What you will do: Everything in the data below is left aside except the lines from the one containing "RunOnce Hypercall 0" through the one containing "exists ps, c"; repeat those exactly.

------------------------

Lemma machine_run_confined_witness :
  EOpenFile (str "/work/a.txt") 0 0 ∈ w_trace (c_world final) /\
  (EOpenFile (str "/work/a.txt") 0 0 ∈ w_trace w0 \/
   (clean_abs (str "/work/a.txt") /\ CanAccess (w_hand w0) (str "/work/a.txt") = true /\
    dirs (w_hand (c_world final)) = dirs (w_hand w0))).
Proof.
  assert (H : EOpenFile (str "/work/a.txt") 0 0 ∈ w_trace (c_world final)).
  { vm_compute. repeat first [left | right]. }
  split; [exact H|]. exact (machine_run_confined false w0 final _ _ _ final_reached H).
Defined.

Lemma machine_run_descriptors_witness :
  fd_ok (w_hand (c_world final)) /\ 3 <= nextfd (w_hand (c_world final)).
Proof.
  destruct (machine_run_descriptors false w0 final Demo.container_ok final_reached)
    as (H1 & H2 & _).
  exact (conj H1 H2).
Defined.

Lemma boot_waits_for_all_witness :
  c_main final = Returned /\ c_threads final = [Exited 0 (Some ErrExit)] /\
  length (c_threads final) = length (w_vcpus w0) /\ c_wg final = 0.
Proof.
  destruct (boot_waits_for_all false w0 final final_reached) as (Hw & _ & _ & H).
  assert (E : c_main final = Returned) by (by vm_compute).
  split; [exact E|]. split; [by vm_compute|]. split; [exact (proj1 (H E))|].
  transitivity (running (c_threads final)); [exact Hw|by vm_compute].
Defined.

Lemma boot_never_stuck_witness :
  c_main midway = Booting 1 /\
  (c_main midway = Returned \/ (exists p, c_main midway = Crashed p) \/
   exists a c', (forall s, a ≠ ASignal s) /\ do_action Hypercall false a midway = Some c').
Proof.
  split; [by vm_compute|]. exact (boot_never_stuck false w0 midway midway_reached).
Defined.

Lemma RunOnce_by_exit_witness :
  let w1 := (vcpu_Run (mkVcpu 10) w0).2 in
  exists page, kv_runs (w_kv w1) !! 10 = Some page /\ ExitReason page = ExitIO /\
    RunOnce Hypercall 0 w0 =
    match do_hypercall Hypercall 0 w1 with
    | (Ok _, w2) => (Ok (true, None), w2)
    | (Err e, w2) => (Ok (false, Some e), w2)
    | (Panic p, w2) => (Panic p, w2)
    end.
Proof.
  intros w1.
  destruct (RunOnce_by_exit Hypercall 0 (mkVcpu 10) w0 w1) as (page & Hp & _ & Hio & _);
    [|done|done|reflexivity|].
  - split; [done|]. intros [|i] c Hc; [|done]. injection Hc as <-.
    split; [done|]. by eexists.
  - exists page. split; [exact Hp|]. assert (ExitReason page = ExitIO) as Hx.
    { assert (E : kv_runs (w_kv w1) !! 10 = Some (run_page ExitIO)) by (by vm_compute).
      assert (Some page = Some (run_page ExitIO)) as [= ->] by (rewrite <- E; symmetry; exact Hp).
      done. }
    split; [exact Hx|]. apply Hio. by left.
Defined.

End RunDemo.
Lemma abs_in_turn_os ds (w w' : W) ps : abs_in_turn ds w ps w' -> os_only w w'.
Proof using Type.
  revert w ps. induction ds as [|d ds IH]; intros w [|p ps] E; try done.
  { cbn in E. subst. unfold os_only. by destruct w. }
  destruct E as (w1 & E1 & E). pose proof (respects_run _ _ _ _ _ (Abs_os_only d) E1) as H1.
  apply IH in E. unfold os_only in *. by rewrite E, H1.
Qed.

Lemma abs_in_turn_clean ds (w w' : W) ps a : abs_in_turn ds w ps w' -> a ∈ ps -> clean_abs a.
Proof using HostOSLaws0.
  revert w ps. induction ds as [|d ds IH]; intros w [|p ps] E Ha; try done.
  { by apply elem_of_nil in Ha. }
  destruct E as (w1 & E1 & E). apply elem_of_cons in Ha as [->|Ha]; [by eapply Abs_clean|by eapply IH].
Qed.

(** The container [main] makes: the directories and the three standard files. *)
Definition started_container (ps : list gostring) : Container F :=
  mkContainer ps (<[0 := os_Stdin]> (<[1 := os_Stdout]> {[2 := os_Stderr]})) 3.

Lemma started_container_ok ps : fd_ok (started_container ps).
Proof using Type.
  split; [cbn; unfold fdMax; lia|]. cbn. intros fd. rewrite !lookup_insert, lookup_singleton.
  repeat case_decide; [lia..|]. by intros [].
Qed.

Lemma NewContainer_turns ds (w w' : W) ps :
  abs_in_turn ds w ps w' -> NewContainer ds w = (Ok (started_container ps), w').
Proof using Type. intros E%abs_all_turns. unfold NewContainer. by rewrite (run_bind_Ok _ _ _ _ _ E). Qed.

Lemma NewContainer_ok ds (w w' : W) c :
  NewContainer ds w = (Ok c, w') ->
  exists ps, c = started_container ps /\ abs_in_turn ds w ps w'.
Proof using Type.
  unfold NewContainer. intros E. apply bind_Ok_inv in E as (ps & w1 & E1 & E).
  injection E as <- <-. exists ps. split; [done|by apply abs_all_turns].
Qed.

------------------------

Task solution:
    RunOnce Hypercall 0 w0 =
    match do_hypercall Hypercall 0 w1 with
    | (Ok _, w2) => (Ok (true, None), w2)
    | (Err e, w2) => (Ok (false, Some e), w2)
    | (Panic p, w2) => (Panic p, w2)
    end.
Proof.
  intros w1.
  destruct (RunOnce_by_exit Hypercall 0 (mkVcpu 10) w0 w1) as (page & Hp & _ & Hio & _);
    [|done|done|reflexivity|].
  - split; [done|]. intros [|i] c Hc; [|done]. injection Hc as <-.
    split; [done|]. by eexists.
  - exists page. split; [exact Hp|]. assert (ExitReason page = ExitIO) as Hx.
    { assert (E : kv_runs (w_kv w1) !! 10 = Some (run_page ExitIO)) by (by vm_compute).
      assert (Some page = Some (run_page ExitIO)) as [= ->] by (rewrite <- E; symmetry; exact Hp).
      done. }
    split; [exact Hx|]. apply Hio. by left.
Defined.

End RunDemo.
Lemma abs_in_turn_os ds (w w' : W) ps : abs_in_turn ds w ps w' -> os_only w w'.
Proof using Type.
  revert w ps. induction ds as [|d ds IH]; intros w [|p ps] E; try done.
  { cbn in E. subst. unfold os_only. by destruct w. }
  destruct E as (w1 & E1 & E). pose proof (respects_run _ _ _ _ _ (Abs_os_only d) E1) as H1.
  apply IH in E. unfold os_only in *. by rewrite E, H1.
Qed.

Lemma abs_in_turn_clean ds (w w' : W) ps a : abs_in_turn ds w ps w' -> a ∈ ps -> clean_abs a.
Proof using HostOSLaws0.
  revert w ps. induction ds as [|d ds IH]; intros w [|p ps] E Ha; try done.
  { by apply elem_of_nil in Ha. }
  destruct E as (w1 & E1 & E). apply elem_of_cons in Ha as [->|Ha]; [by eapply Abs_clean|by eapply IH].
Qed.

(** The container [main] makes: the directories and the three standard files. *)
Definition started_container (ps : list gostring) : Container F :=
  mkContainer ps (<[0 := os_Stdin]> (<[1 := os_Stdout]> {[2 := os_Stderr]})) 3.

Lemma started_container_ok ps : fd_ok (started_container ps).
Proof using Type.
  split; [cbn; unfold fdMax; lia|]. cbn. intros fd. rewrite !lookup_insert, lookup_singleton.
  repeat case_decide; [lia..|]. by intros [].
Qed.

Lemma NewContainer_turns ds (w w' : W) ps :
  abs_in_turn ds w ps w' -> NewContainer ds w = (Ok (started_container ps), w').
Proof using Type. intros E%abs_all_turns. unfold NewContainer. by rewrite (run_bind_Ok _ _ _ _ _ E). Qed.

Lemma NewContainer_ok ds (w w' : W) c :
  NewContainer ds w = (Ok c, w') ->
  exists ps, c = started_container ps /\ abs_in_turn ds w ps w'.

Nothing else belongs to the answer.